**AIM OF THE TASK:** Extract each line of the records below that contains the word "exists".

(Collected data entries)
(** The quotient of two positive integers below 2^53, as [SFdiv] rounds
    it, against an integer [j] with [j * b <= t]. *)
Lemma div_of_Z_lower (j t b : positive) :
  Zpos j < 2 ^ 53 -> Zpos t < 2 ^ 53 -> Zpos b < 2 ^ 53 ->
  exists (mj M : positive) (ej E : Z),
    of_Z (Zpos j) = S754_finite false mj ej
    /\ div (of_Z (Zpos t)) (of_Z (Zpos b)) = S754_finite false M E
    /\ Zpos (digits2_pos M) = 53
    /\ -105 <= E <= 1
    /\ (Zpos j * Zpos b <= Zpos t ->
        ej < E \/ (ej = E /\ Zpos mj <= Zpos M)).
Proof.
  intros Hj53 Ht Hb53.
  destruct (of_Z_pos j Hj53) as (mj & -> & Hmj & Hdj).
  destruct (of_Z_pos t Ht) as (m1 & -> & Hm1 & Hd1).
  destruct (of_Z_pos b Hb53) as (m2 & -> & Hm2 & Hd2).
  pose proof (digits2_le_53 j Hj53) as Hlj.
  pose proof (digits2_le_53 t Ht) as Hlt.
  pose proof (digits2_le_53 b Hb53) as Hlb.
  set (dj := Zpos (digits2_pos j)) in *.
  set (dt := Zpos (digits2_pos t)) in *.
  set (db := Zpos (digits2_pos b)) in *.
  pose proof (digits2_bounds mj) as Bj. rewrite Hdj in Bj.
  pose proof (digits2_bounds m1) as B1. rewrite Hd1 in B1.
  pose proof (digits2_bounds m2) as B2. rewrite Hd2 in B2.
  change (53 - 1) with 52 in *.
  change (2 ^ 52) with 4503599627370496 in Bj, B1, B2.
  change (2 ^ 53) with 9007199254740992 in Bj, B1, B2.
  rewrite div_canonical by (done || lia).
  set (q := Zpos m1 * 2 ^ 53 / Zpos m2).
  assert (2 ^ 52 <= q < 2 ^ 54) as Hq.
  { unfold q. change (2 ^ 52) with 4503599627370496.
    change (2 ^ 53) with 9007199254740992.
    change (2 ^ 54) with 18014398509481984.
    split; [apply Z.div_le_lower_bound; lia
           |apply Z.div_lt_upper_bound; lia]. }
  destruct q as [|p|p] eqn:Hp; [lia| |lia].
  destruct (binary_round_aux_lower false p (dt - 53 - (db - 53) - 53)
              (new_location (Zpos m2) (Zpos m1 * 2 ^ 53 mod Zpos m2))
              Hq ltac:(lia))
    as (M & E & sh & -> & HM & Hsh & HT & HE).
  exists mj, M, (dj - 53), E. split; [done|]. split; [done|].
  split; [done|]. split; [lia|].
  intros Hjb.
  assert (0 < 2 ^ sh) by (apply Z.pow_pos_nonneg; lia).
  assert (Zpos mj * Zpos m2 * 2 ^ (53 - dt)
          <= Zpos m1 * 2 ^ (53 - dj + (53 - db))) as Hle.
  { rewrite Hmj, Hm1, Hm2.
    rewrite (Z.pow_add_r 2 (53 - dj) (53 - db)) by lia.
    assert (0 <= 2 ^ (53 - dj) * 2 ^ (53 - db) * 2 ^ (53 - dt))
      by (repeat apply Z.mul_nonneg_nonneg; apply Z.pow_nonneg; lia).
    replace (Zpos j * 2 ^ (53 - dj) * (Zpos b * 2 ^ (53 - db))
             * 2 ^ (53 - dt))
      with (Zpos j * Zpos b
            * (2 ^ (53 - dj) * 2 ^ (53 - db) * 2 ^ (53 - dt))) by lia.
    replace (Zpos t * 2 ^ (53 - dt) * (2 ^ (53 - dj) * 2 ^ (53 - db)))
      with (Zpos t
            * (2 ^ (53 - dj) * 2 ^ (53 - db) * 2 ^ (53 - dt))) by lia.
    by apply Z.mul_le_mono_nonneg_r. }
  assert (Zpos p / 2 ^ sh = Zpos m1 * 2 ^ 53 / (Zpos m2 * 2 ^ sh)) as HTq
    by (rewrite <- Hp; unfold q; rewrite Z.div_div by lia; done).
  destruct (quotient_order (Zpos mj) (Zpos m1) (Zpos m2)
              (53 - dj) (53 - db) (53 - dt) sh (Zpos p / 2 ^ sh)
              ltac:(lia) ltac:(lia) ltac:(lia) ltac:(lia) ltac:(lia)
              ltac:(lia) ltac:(lia) Hle HTq ltac:(lia))
    as [Hexp Hman].
  lia.
Qed.
(* ===== verification/_CoqProject ===== *)
-Q . S2P
Prelude.v
GoLib.v
StoreSpec.v
MapStore.v
Partition.v
ShardedStore.v
SyncMapStore.v
LockFreeStore.v
SyncMapConc.v
CRDTStore.v
GoIO.v
Utf8.v
Resp.v
Evict.v
BitcaskStore.v
KeyOrder.v
OrderedSpec.v
SkipListStore.v
BPTreeStore.v
BPTreeProofs.v
ARTStore.v
ARTProofs.v
ARTScan.v
ARTRefine.v
TTLStore.v
TTLConc.v
Handler.v
Replies.v
DelConc.v
Persist.v
AOF.v
AOFTorn.v
WAL.v
RDB.v
RDBFile.v
WALConc.v
Network.v
Lifecycle.v
Telemetry.v
Config.v
Background.v
Server.v
ServerConc.v
Crash.v
CrashFiles.v
HttpJSON.v
AuxServers.v
Main.v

**ANSWER TO THE EXERCISE:**
  exists (mj M : positive) (ej E : Z),
  exists mj, M, (dj - 53), E. split; [done|]. split; [done|].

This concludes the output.